As Suzy investigates jellyfish for her science report we learn about the scientific method, Diana Nyad who braved jellyfish stings in her long-distance swims, zombie ants, the sixth mass extinction and the cruelty of her classmates who kill a frog by throwing it against a tree. As Suzy passionately presents her findings she is disappointed that the main outcome is a new nickname ‘medusa’ and it becomes another tool for the class bullies.
This book is dedicated “For curious kids everywhere” and it is an intelligent, thought provoking and original read.

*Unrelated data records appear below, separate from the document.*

(** Every round deletes an entry or moves on; one round may add one. *)
Definition alloc_fuel (ram : list ram_entry) : nat := S (2 * length ram).

Definition alloc_mem (addr size : Z) (ram : list ram_entry) : res (list ram_entry) :=
  alloc_loop (alloc_fuel ram) 0 addr (u64 (addr + size)) ram.

(** ** avoid_ram on a list that exists *)
Definition avoid_list_size (avoid : list avoid_entry) : Z :=
  sizeof_avoid_entry * (Z.of_nat (length avoid) + 1).

Definition avoid_overflow_msg : string := "Avoid RAM entry array overflow".

(** The last entry grows when the new range starts at its end, else the
    range is appended; the size check comes after the write. *)
Definition avoid_append (start size : Z) (avoid : list avoid_entry) : list avoid_entry :=
  let new := avoid ++ [AvoidEntry start (u64 (start + size))] in
  match last avoid with
  | Some a =>
      if a_end a =? start
      then removelast avoid ++ [AvoidEntry (a_start a) (u64 (a_end a + size))]
      else new
  | None => new
  end.

Definition avoid_push (start size : Z) (avoid : list avoid_entry) : res (list avoid_entry) :=
  let avoid := avoid_append start size avoid in
  if MAX_AVOID_LIST_SIZE <? avoid_list_size avoid then Crash avoid_overflow_msg
  else Ok avoid.

(** ** What a list means: the set of addresses it covers *)
Definition in_entry (r : ram_entry) (x : Z) : Prop :=
  r_addr r <= x < r_addr r + r_size r.

Fixpoint covers (ram : list ram_entry) (x : Z) : Prop :=
  match ram with [] => False | r :: rest => in_entry r x \/ covers rest x end.

Definition avoided (avoid : list avoid_entry) (x : Z) : Prop :=
  Exists (fun a => a_start a <= x < a_end a) avoid.

(** Physical addresses stay below [PA_LIMIT]: the architecture has at most
    52 address bits, so no sum of two of them wraps. *)
Definition PA_LIMIT : Z := 9223372036854775808.

(** Well-formed from [lo] on: increasing, non-empty, separated by gaps. *)
Fixpoint wf_from (lo : Z) (ram : list ram_entry) : Prop :=
  match ram with
  | [] => True
  | r :: rest =>
      lo < r_addr r /\ 0 < r_size r /\ r_addr r + r_size r <= PA_LIMIT
      /\ wf_from (r_addr r + r_size r) rest
  end.
Definition ram_wf (ram : list ram_entry) : Prop := wf_from (-1) ram.

Definition avoid_wf (avoid : list avoid_entry) : Prop :=
  Forall (fun a => 0 <= a_start a /\ 0 < a_end a <= PA_LIMIT) avoid.

(** ** Facts about coverage and well-formedness *)
Create HintDb ram discriminated.

Ltac ram_unfold := simpl in *; unfold in_entry, PA_LIMIT in *.

Lemma covers_app l1 l2 x : covers (l1 ++ l2) x <-> covers l1 x \/ covers l2 x.
Proof. induction l1; simpl; tauto. Qed.

Lemma covers_elem l x : covers l x <-> exists r, r ∈ l /\ in_entry r x.
Proof.
  induction l as [|r l IH]; simpl.
  - split; [tauto|]. intros (r & Hr & _). inversion Hr.
  - rewrite IH. setoid_rewrite elem_of_cons. split.
    + intros [?|(r' & ? & ?)]; eauto.
    + intros (r' & [->|?] & ?); eauto.
Qed.

Lemma wf_from_weaken lo lo' l : lo' <= lo -> wf_from lo l -> wf_from lo' l.
Proof. destruct l; simpl; [tauto|]. intros; intuition lia. Qed.

Lemma wf_from_app lo l1 l2 :
  wf_from lo (l1 ++ l2) <->
  wf_from lo l1 /\ wf_from (fold_left (fun _ r => r_addr r + r_size r) l1 lo) l2.
Proof.
  revert lo; induction l1 as [|r l1 IH]; intros lo; simpl; [tauto|].
  rewrite IH. tauto.
Qed.

Lemma wf_from_lower lo l x : wf_from lo l -> covers l x -> lo < x.
Proof.
  revert lo; induction l as [|r l IH]; intros lo; ram_unfold; [tauto|].
  intros (H1 & H2 & H3 & H4) [H|H]; [lia|]. specialize (IH _ H4 H). lia.
Qed.

Lemma wf_from_upper lo l x : wf_from lo l -> covers l x -> x < PA_LIMIT.
Proof.
  revert lo; induction l as [|r l IH]; intros lo; ram_unfold; [tauto|].
  intros (H1 & H2 & H3 & H4) [H|H]; [lia|]. eauto.
Qed.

Here is an excerpt explaining how over-fishing, global warming and pollution are increasing the jellyfish population and the effect this will have on the planet:
There are more jellyfish than ever. At least, that’s what some scientists say.

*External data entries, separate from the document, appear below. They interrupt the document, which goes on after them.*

(* ===== verification/Syspage.v ===== *)
(** * The system page under construction (lib/syspage_memory.c)

    The page is one block of bytes that starts with the [syspage_entry]
    header and in which every section is a window [[s_p, s_p + s_size)].  A
    section grows in place: everything above its end moves up, and so do the
    pointers to what moved.  The bytes of the header itself are not given a
    meaning here, except its [total_size] and [size] fields, which are fields
    of the model; the section order is that of [struct local_syspage], with
    section 0 the header. *)
From S2P Require Import Prelude.

Definition byte := Ascii.ascii.
Definition NUL : byte := Ascii.zero.

Record section := Sect { s_p : Z; s_size : Z }.

(** [patch_data] of callouts.c: the registered owner addresses with their data. *)
Record syspage := Syspage {
  sp_mem : list byte;          (* the [total_size] bytes from [lsp.syspage.p] *)
  sp_total_size : Z;           (* lsp.syspage.p->total_size *)
  sp_max_size : Z;             (* lsp.syspage.p->size: the limit while building *)
  sp_sects : list section;     (* struct local_syspage *)
  sp_fixed_size : Z;           (* fixed_size *)
  sp_patch_data : list (Z * Z)
}.

Definition syspage_p (st : syspage) : Z :=
  match sp_sects st with s :: _ => s_p s | [] => 0 end.

(** callouts.c, callout_reloc_data: owners inside the moved block follow it. *)
Definition callout_reloc_data (base len diff : Z) (pd : list (Z * Z)) : list (Z * Z) :=
  map (fun '(owner, data) =>
         if (base <=? owner) && (owner <? base + len) then (owner + diff, data)
         else (owner, data)) pd.

Definition request_msg : string := "Syspage memory request exceeds maximum".

Definition grow_syspage_section (k : nat) (add : Z) (st : syspage) : res syspage :=
  if 0 <? add then
    match sp_sects st !! k with
    | None => Crash "not a section"
    | Some sect =>
        let add := u32 (ROUND add 8) in
        let new_size := u32 (sp_total_size st + add) in
        if sp_max_size st <? new_size then Crash request_msg
        else
          let bottom := s_p sect + s_size sect in
          let sects := imap (fun j s =>
            if bool_decide (j <> k) && (bottom <=? s_p s) then Sect (s_p s + add) (s_size s)
            else s) (sp_sects st) in
          let off := bottom - syspage_p st in
          let len := sp_total_size st - off in
          Ok {| sp_mem := take (Z.to_nat off) (sp_mem st) ++ replicate (Z.to_nat add) NUL
                          ++ drop (Z.to_nat off) (sp_mem st);
                sp_total_size := new_size;
                sp_max_size := sp_max_size st;
                sp_sects := <[k := Sect (s_p sect) (s_size sect + add)]> sects;
                sp_fixed_size := sp_fixed_size st;
                sp_patch_data := callout_reloc_data bottom len add (sp_patch_data st) |}
    end
  else Ok st.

People are the problem. We take other fish from the ocean – too many fish. We send them to factories and press them into breaded sticks and patties. We truck them to Red Lobster and Long John Silver’s. We fill supermarket cases with their flesh, all slick and gleaming on heaps of ice.
When we do these things, jellyfish blooms grow bigger. Jellies have less competition for their foods now. They grow in number, move in massive groups, devouring everything.
The seas are warming, which is terrible for almost everyone. They are also filling with chemicals. Huge sections of the seas today don’t have enough oxygen. But jellyfish love a warm ocean, the chemicals don’t hurt jellyfish one bit, and they carry all the oxygen they need right inside their watery selves.
There are now so many jellyfish that power plants around the world have been shut down when hundreds of thousands of the creatures have clogged their seawater cooling systems. Jellyfish populations are getting so huge, they are stealing the food supply from animals you’d never expect-even penguins in Antartica. One scientist believes they might someday starve whales to extinction.
Nobody knows this. Nobody thinks about it or talks about it. I mean, this is some of the biggest news around, and when was the last time you even saw a jellyfish on television?
But they’re out there, I’m telling you.
They are out there right this second. They are moving silently, endlessly, all of them, through the darkness of the sea.